The step 1.4 comprises the following steps:
step 1.4.1: clustering and grouping the vertexes according to the labels, and performing descending order on the groups according to the number of the vertexes in the groups;
step 1.4.2: the inner vertexes of each group are in ascending order according to the vertex numbers;
step 1.4.3: the remaining vertices in the graph data are renumbered from 0 to (m-1) according to the ordering rules described in step 1.4.1 and step 1.4.2 to obtain a reconstructed vertex set V '═ V'0,v′1,…,v′m-1};
Step 1.4.4: storing the mapping between the peak number after reconstruction and the peak number before reconstruction, wherein the mapping function f:
Figure BDA0003593570520000041
Figure BDA0003593570520000042
such that f (u) is equal to v; wherein the vertex set before reconstruction V ═ { V ═ V1,v2,…,vn},n≥m。

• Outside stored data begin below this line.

(* ===== verification/Base64.v ===== *)
(** * Base64 of the standard library

    [base64.b64encode] and [base64.b64decode] of Python, used by
    [src/wca/databases.py]: bytes are strings of 8-bit characters.  Decoding is the
    loop of [binascii.a2b_base64] of Python 3.6, which skips characters outside the
    alphabet and stops at the padding. *)
From S2P Require Export PyStr.

Definition b64_alphabet : string :=
  "ABCDEFGHIJKLMNOPQRSTUVWXYZabcdefghijklmnopqrstuvwxyz0123456789+/".
Definition b64_pad : ascii := "=".

Definition byte_val (c : ascii) : Z := Z.of_N (N_of_ascii c).
Definition byte_of (z : Z) : ascii := ascii_of_N (Z.to_N z).

(** The character of a group of six bits, and back. *)
Definition b64_char (i : Z) : ascii := default b64_pad (String.get (Z.to_nat i) b64_alphabet).
Definition b64_val (c : ascii) : option Z := Z.of_nat <$> find_char c b64_alphabet.

(** [base64.b64encode] *)
Fixpoint b64encode (s : string) : string :=
  match s with
  | "" => ""
  | String a "" =>
      let a := byte_val a in
      String (b64_char (a / 4)) (String (b64_char (a mod 4 * 16)) (String b64_pad (String b64_pad "")))
  | String a (String b "") =>
      let a := byte_val a in let b := byte_val b in
      String (b64_char (a / 4)) (String (b64_char (a mod 4 * 16 + b / 16))
        (String (b64_char (b mod 16 * 4)) (String b64_pad "")))
  | String a (String b (String c s)) =>
      let a := byte_val a in let b := byte_val b in let c := byte_val c in
      String (b64_char (a / 4)) (String (b64_char (a mod 4 * 16 + b / 16))
        (String (b64_char (b mod 16 * 4 + c / 64)) (String (b64_char (c mod 64)) (b64encode s))))
  end%string.

Definition BinasciiError : exn := OtherException "binascii.Error".

(** The next character that is not skipped. *)
Fixpoint next_valid (s : string) : option ascii :=
  match s with
  | "" => None
  | String c s => if ascii_eqb c b64_pad || match b64_val c with Some _ => true | None => false end
                  then Some c else next_valid s
  end%string.

(** The loop of [a2b_base64]: the position in the group of four, and the bits that are
    left over with their number. *)
Fixpoint b64_loop (s : string) (quad_pos leftchar leftbits : Z) : result string :=
  match s with
  | EmptyString => if leftbits =? 0 then Ok EmptyString else Raise BinasciiError
  | String c s =>
      if ascii_eqb c b64_pad then
        if (quad_pos <? 2) ||
           ((quad_pos =? 2) && negb (bool_decide (next_valid s = Some b64_pad)))
        then b64_loop s quad_pos leftchar leftbits
        else Ok EmptyString
      else
        match b64_val c with
        | None => b64_loop s quad_pos leftchar leftbits
        | Some v =>
            let quad_pos := (quad_pos + 1) mod 4 in
            let leftchar := leftchar * 64 + v in
            let leftbits := leftbits + 6 in
            if 8 <=? leftbits then
              let leftbits := leftbits - 8 in
              rest ← b64_loop s quad_pos (leftchar mod 2 ^ leftbits) leftbits;
              Ok (String (byte_of (leftchar / 2 ^ leftbits mod 256)) rest)
            else b64_loop s quad_pos leftchar leftbits
        end
  end.

(** [base64.b64decode] *)
Definition b64decode (s : string) : result string := b64_loop s 0 0 0.

(** ** Round trip *)

Lemma byte_val_bound c : 0 <= byte_val c < 256.
Proof. unfold byte_val. pose proof (N_ascii_bounded c). lia. Qed.

Lemma byte_of_val c z : z = byte_val c → byte_of z = c.
Proof. intros ->. unfold byte_of, byte_val. rewrite N2Z.id. apply ascii_N_embedding. Qed.

Definition b64_index_ok (i : Z) : bool :=
  bool_decide (b64_val (b64_char i) = Some i) && negb (ascii_eqb (b64_char i) b64_pad).

Lemma b64_index i : 0 <= i < 64 → b64_index_ok i = true.
Proof.
  intros Hi. assert (Hall : forallb (λ n, b64_index_ok (Z.of_nat n)) (seq 0 64) = true)
    by (vm_compute; reflexivity).
  rewrite forallb_forall in Hall. rewrite <-(Z2Nat.id i) by lia. apply Hall, in_seq. lia.
Qed.

Lemma b64_step i s q lc lb :
  0 <= i < 64 →
  b64_loop (String (b64_char i) s) q lc lb =
  if 8 <=? lb + 6 then
    rest ← b64_loop s ((q + 1) mod 4) ((lc * 64 + i) mod 2 ^ (lb + 6 - 8)) (lb + 6 - 8);
    Ok (String (byte_of ((lc * 64 + i) / 2 ^ (lb + 6 - 8) mod 256)) rest)
  else b64_loop s ((q + 1) mod 4) (lc * 64 + i) (lb + 6).
Proof.
  intros Hi. pose proof (b64_index i Hi) as Hok. unfold b64_index_ok in Hok.
  apply andb_true_iff in Hok as [Hv Hp]. apply bool_decide_eq_true in Hv. apply negb_true_iff in Hp.
  cbn [b64_loop]. by rewrite Hp, Hv.
Qed.

Ltac b64_arith := unfold byte_val in *; Z.div_mod_to_equations; lia.

(** The first two characters of a group give its first byte. *)
Lemma b64_first a x s :
  0 <= x < 16 →
  b64_loop (String (b64_char (byte_val a / 4)) (String (b64_char (byte_val a mod 4 * 16 + x)) s)) 0 0 0 =
  (rest ← b64_loop s 2 x 4; Ok (String a rest)).
Proof.
  intros Hx. pose proof (byte_val_bound a). rewrite !b64_step by b64_arith. cbn [Z.leb Z.compare].
  change (0 + 6) with 6. change (8 <=? 6) with false. cbv iota.
  change (6 + 6) with 12. change (8 <=? 12) with true. cbv iota.
  change ((0 + 1) mod 4) with 1. change ((1 + 1) mod 4) with 2. change (12 - 8) with 4. change (2 ^ 4) with 16.
  replace (((0 * 64 + byte_val a / 4) * 64 + (byte_val a mod 4 * 16 + x)) mod 16) with x by b64_arith.
  rewrite (byte_of_val a); [done|]. b64_arith.
Qed.

(** The third gives the second byte, and the fourth the third. *)
Lemma b64_second b y s :
  0 <= y < 4 →
  b64_loop (String (b64_char (byte_val b mod 16 * 4 + y)) s) 2 (byte_val b / 16) 4 =
  (rest ← b64_loop s 3 y 2; Ok (String b rest)).
Proof.
  intros Hy. pose proof (byte_val_bound b). rewrite b64_step by b64_arith.
  change (4 + 6) with 10. change (8 <=? 10) with true. cbv iota.
  change ((2 + 1) mod 4) with 3. change (10 - 8) with 2. change (2 ^ 2) with 4.
  replace ((byte_val b / 16 * 64 + (byte_val b mod 16 * 4 + y)) mod 4) with y by b64_arith.
  rewrite (byte_of_val b); [done|]. b64_arith.
Qed.

Lemma b64_third c s :
  b64_loop (String (b64_char (byte_val c mod 64)) s) 3 (byte_val c / 64) 2 =
  (rest ← b64_loop s 0 0 0; Ok (String c rest)).
Proof.
  pose proof (byte_val_bound c). rewrite b64_step by b64_arith.
  change (2 + 6) with 8. change (8 <=? 8) with true. cbv iota.
  change ((3 + 1) mod 4) with 0. change (8 - 8) with 0. change (2 ^ 0) with 1. rewrite Z.mod_1_r.
  rewrite (byte_of_val c); [done|]. b64_arith.
Qed.

Lemma b64decode_encode s : b64decode (b64encode s) = Ok s.
Proof.
  unfold b64decode. revert s. fix IH 1. intros [|a [|b [|c s]]]; cbn [b64encode].
  - done.
  - rewrite <-(Z.add_0_r (byte_val a mod 4 * 16)), b64_first by lia. vm_compute. done.
  - pose proof (byte_val_bound b). rewrite b64_first by b64_arith.
    rewrite <-(Z.add_0_r (byte_val b mod 16 * 4)), b64_second by lia. vm_compute. done.
  - pose proof (byte_val_bound b). pose proof (byte_val_bound c).
    rewrite b64_first, b64_second, b64_third by b64_arith. by rewrite IH.
Qed.

Example b64_examples :
  b64encode "sample" = "c2FtcGxl" ∧ b64encode "a" = "YQ==" ∧ b64decode "Y Q = =" = Ok "a" ∧
  b64decode "YQ" = Raise BinasciiError ∧ b64decode "YWI=rest" = Ok "ab".
Proof. vm_compute. done. Qed.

The step 2 comprises the following steps:
step 2.1: calculating a k-shell value of each vertex, wherein the k-shell value of each vertex refers to a k maximum connected subgraph in which the vertex is positioned, the degree of each vertex in the subgraph is at least k, and the k-shell value of the vertex v is recorded as Ks (v);
step 2.2: initializing and allocating a unique community label from 0 to (m-1) for each vertex in the graph data;
step 2.3: for each vertex v, the vertex importance vi (v) is calculated according to equation (1):
Figure BDA0003593570520000043
wherein alpha is a variable parameter between 0 and 1, d (u) is the degree of the vertex u, N (v) is a set of adjacent vertices of the vertex v, and Ks (u) is the k-shell value of the vertex u;
step 2.4: descending the vertexes according to the importance, taking the descending sequence as a vertex label updating sequence, and recording the descending sequence as Seq;
step 2.5: initializing an iteration variable t as 1;
step 2.6: according to the sequence of Seq, changing the community label of each vertex into the label with the maximum number in the community labels in the adjacent vertices;
step 2.7: when the carrying quantity of a plurality of community tags reaches the maximum value, calculating the importance LI (v, l) of the community tags according to a formula (2), and selecting the community tag with the maximum importance LI (v, l) for assignment;
Figure BDA0003593570520000044
in the formula, Nl(v) Representing a vertex set with a community label l in adjacent vertexes of a vertex v of the community label to be modified, and VI (u) is the importance of a vertex u;
step 2.8: let t be t +1, jump to step 2.6, when t is greater than the maximum iteration number, or all vertexes have no community label of any vertex modified in the last iteration, the loop terminates;
step 2.9: and clustering all vertexes in the graph data according to the labels to obtain a community set.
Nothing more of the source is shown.